• Samantha Morgan

My Friend Reality

Updated: Apr 13




It’s funny to think for more than half of my life I’ve avoided reality.


And I don’t mean I avoided a little bit of reality. I mean I full blown tried to black-it-all-out-so-I-didn’t-have-to-face-a-thing in reality. Hilarious - at least now it is anyway. To me anyway. But I’ve had some time to sit with myself, and usually with time comes laughter. And with laughter comes some peace. And when peace comes, then and only then can acceptance find its way in.


I feel my Buddha nature is to laugh or make light of things, which is both beneficial and isn’t. It’s good to have an airy approach to things, but it’s also good to get worked up over important matters instead of just constructing a joke over them. I don't really know how to construct a joke, just see me do comedy. I have a few theories on this phenomenon of laughing at the things we’re uncomfortable with. One being, laughing is easier than crying - laughing releases feel goods not feels bads. Simple enough. But laughter can also be viewed as inappropriate if you do it a the wrong time. But who is to say who's timeline is correct?
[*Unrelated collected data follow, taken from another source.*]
(* ===== verification/Goroutine.v ===== *)
(** * Goroutines that share a locked state

    A section of code that holds the scheduler's lock (or is a single atomic
    operation) is a [crit]: it sees the shared state and the history, and it
    blocks, crashes the process with a run-time panic, or is done with a result,
    a new state, the events it emitted and the goroutines it started.  A
    goroutine is a [proc]: a resumption that alternates such sections with
    points where any other goroutine may run.  [G] is the type of the
    goroutines that [go] statements start. *)

From stdpp Require Import base strings list gmap.
From S2P Require Import Prelude GoStd Errors Mesos World.

(** ** Critical sections *)

Inductive outcome (S G A : Type) :=
  | Blocked
  | Crashed
  | Done (a : A) (s : S) (w : list Event) (gs : list G).
Arguments Blocked {S G A}.
Arguments Crashed {S G A}.
Arguments Done {S G A}.

Definition crit (S G A : Type) : Type := Env → list Event → S → outcome S G A.

#[export] Instance crit_ret S G : MRet (crit S G) := λ A a env h s, Done a s [] [].

#[export] Instance crit_bind S G : MBind (crit S G) := λ A B f c env h s,
  match c env h s with
  | Blocked => Blocked
  | Crashed => Crashed
  | Done a s1 w1 g1 =>
      match f a env (h ++ w1) s1 with
      | Blocked => Blocked
      | Crashed => Crashed
      | Done b s2 w2 g2 => Done b s2 (w1 ++ w2) (g1 ++ g2)
      end
  end.

Section Crit.
Context {S G : Type}.

Definition get_state : crit S G S := λ env h s, Done s s [] [].
Definition modify (f : S → S) : crit S G unit := λ env h s, Done tt (f s) [] [].
Definition lift_io {A} (m : IO A) : crit S G A := λ env h s,
  let r := m env h in Done r.1 s r.2 [].
Definition emit_event (e : Event) : crit S G unit := λ env h s, Done tt s [e] [].
Definition spawn (g : G) : crit S G unit := λ env h s, Done tt s [] [g].
Definition crash {A} : crit S G A := λ env h s, Crashed.
Definition block {A} : crit S G A := λ env h s, Blocked.

Lemma crit_bind_run {A B} (c : crit S G A) (f : A → crit S G B) env h s :
  (c ≫= f) env h s =
  match c env h s with
  | Blocked => Blocked
  | Crashed => Crashed
  | Done a s1 w1 g1 =>
      match f a env (h ++ w1) s1 with
      | Blocked => Blocked
      | Crashed => Crashed
      | Done b s2 w2 g2 => Done b s2 (w1 ++ w2) (g1 ++ g2)
      end
  end.
Proof. done. Qed.

(** The section runs to its end, with a result that satisfies [Q]. *)
Definition total {A} (c : crit S G A) env h s (Q : A → S → list Event → list G → Prop) : Prop :=
  match c env h s with Done a s' w gs => Q a s' w gs | _ => False end.

Lemma total_bind {A B} (c : crit S G A) (f : A → crit S G B) env h s
    (R : A → S → list Event → list G → Prop) (Q : B → S → list Event → list G → Prop) :
  total c env h s R →
  (∀ a s1 w1 g1, R a s1 w1 g1 →
     total (f a) env (h ++ w1) s1 (λ b s2 w2 g2, Q b s2 (w1 ++ w2) (g1 ++ g2))) →
  total (c ≫= f) env h s Q.
Proof.
  unfold total. intros Hc Hf. rewrite crit_bind_run.
  destruct (c env h s) as [| |a s1 w1 g1]; [done..|]. specialize (Hf _ _ _ _ Hc).
  by destruct (f a env (h ++ w1) s1).
Qed.

Lemma total_mono {A} (c : crit S G A) env h s (Q Q' : A → S → list Event → list G → Prop) :
  total c env h s Q → (∀ a s w gs, Q a s w gs → Q' a s w gs) → total c env h s Q'.
Proof. unfold total. destruct (c env h s); auto. Qed.

(** Steps whose effect is known. *)
Lemma total_get_bind {B} (f : S → crit S G B) env h s Q :
  total (f s) env h s Q → total (get_state ≫= f) env h s Q.
Proof.
  unfold total. rewrite crit_bind_run. simpl. rewrite app_nil_r. by destruct (f s env h s).
Qed.

Lemma total_modify_bind {B} g (f : unit → crit S G B) env h s Q :
  total (f tt) env h (g s) Q → total (modify g ≫= f) env h s Q.
Proof.
  unfold total. rewrite crit_bind_run. simpl. rewrite app_nil_r. by destruct (f tt env h (g s)).
Qed.

Lemma total_lift_bind {A B} (m : IO A) (f : A → crit S G B) env h s Q :
  total (f (m env h).1) env (h ++ (m env h).2) s (λ b s2 w2 g2, Q b s2 ((m env h).2 ++ w2) g2) →
  total (lift_io m ≫= f) env h s Q.
Proof. unfold total. rewrite crit_bind_run. simpl. by destruct (f _ env _ s). Qed.
End Crit.

(** ** Goroutines *)

Inductive proc (S G A : Type) : Type :=
  | Ret (a : A)
  | Act (B : Type) (c : crit S G B) (k : B → proc S G A).
Arguments Ret {S G A} a.
Arguments Act {S G A} B c k.

#[export] Instance proc_ret S G : MRet (proc S G) := λ A a, Ret a.

Fixpoint proc_bind_go {S G A B} (f : A → proc S G B) (p : proc S G A) : proc S G B :=
  match p with
  | Ret a => f a
  | Act C c k => Act C c (λ x, proc_bind_go f (k x))
  end.

#[export] Instance proc_bind S G : MBind (proc S G) := λ A B f p, proc_bind_go f p.

(** A critical section as a step of a goroutine. *)
Definition atomic {S G A} (c : crit S G A) : proc S G A := Act A c Ret.

(** One step of a goroutine. *)
Definition proc_step {S G A} (env : Env) (h : list Event) (s : S) (p : proc S G A)
    : outcome S G (proc S G A) :=
  match p with
  | Ret a => Blocked
  | Act B c k =>
      match c env h s with
      | Blocked => Blocked
      | Crashed => Crashed
      | Done b s' w gs => Done (k b) s' w gs
      end
  end.

(** [for _, x := range xs { body }]. *)
Fixpoint proc_each {S G X} (xs : list X) (body : X → proc S G unit) : proc S G unit :=
  match xs with
  | [] => mret tt
  | x :: xs => _ ← body x; proc_each xs body
  end.

(** A goroutine that runs alone, for at most [fuel] steps: what is left of it. *)
Fixpoint run_alone {S G A} (fuel : nat) (env : Env) (h : list Event) (s : S) (p : proc S G A)
    : outcome S G (proc S G A) :=
  match fuel with
  | O => Done p s [] []
  | Datatypes.S fuel =>
      match p with
      | Ret a => Done (Ret a) s [] []
      | _ =>
          match proc_step env h s p with
          | Blocked => Blocked
          | Crashed => Crashed
          | Done p' s' w gs =>
              match run_alone fuel env (h ++ w) s' p' with
              | Blocked => Blocked
              | Crashed => Crashed
              | Done p'' s'' w' gs' => Done p'' s'' (w ++ w') (gs ++ gs')
              end
          end
      end
  end.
Ever notice how with a little bit of time* (*varies per person) after a friend’s passing you can laugh at them again? Whether you’re a micro-ambitious, dark-humored comedian like myself or not, we all have a sense of humor on some spectrum. Yet, what we're willing to laugh at is deeply personal. I think death can be quite funny in an existential sense. But to admit this during a pandemic is probably crass and inappropriate. Timing can be everything, and everything is definitely timing. That’s why when you find someone who laughs at your darkest, sickest thought, you know you’ve found love - you keep them close.


I believe we're all capable of cultivating laughter over our tragedies - with some time and space and the acceptance of reality of course. And while our timelines will vary given the circumstances and emotional nature of the humans involved, this is a powerful shift in our grieving experience. Suddenly, where there once was an edge, there is a softening. And while the laughter may come and go, nothing is truly linear I find, how lovely it is to find peace in the thoughts of somebody who is no longer.


For those of us who arrive at the laughter-after-or-even-during-a-tragedy, what we all have in common is we’ve allowed enough time for reality to set in, and once reality sets in I find you can more easily remove the personal aspect from the situation. The joke is no longer on you. No longer is the thought: Nichole overdosed and left me here to fend for myself as a 21 year old missing her best friend. With some time and space it became: I lost someone I loved, just like every other human on Earth will experience - how terribly sad and profound that is we humans must go through this.


My friend's passing actually had very little to do with me at all, it just felt that way at the time. Which isn’t to say it's not a personal experience. It is. But I don’t have to take it personally anymore. But hey, this is just where I arrived. I’m not saying it’s right or wrong or good or bad. It’s just what is so for me. It doesn’t have to be what is so for you. Your pain is yours to keep or let go of.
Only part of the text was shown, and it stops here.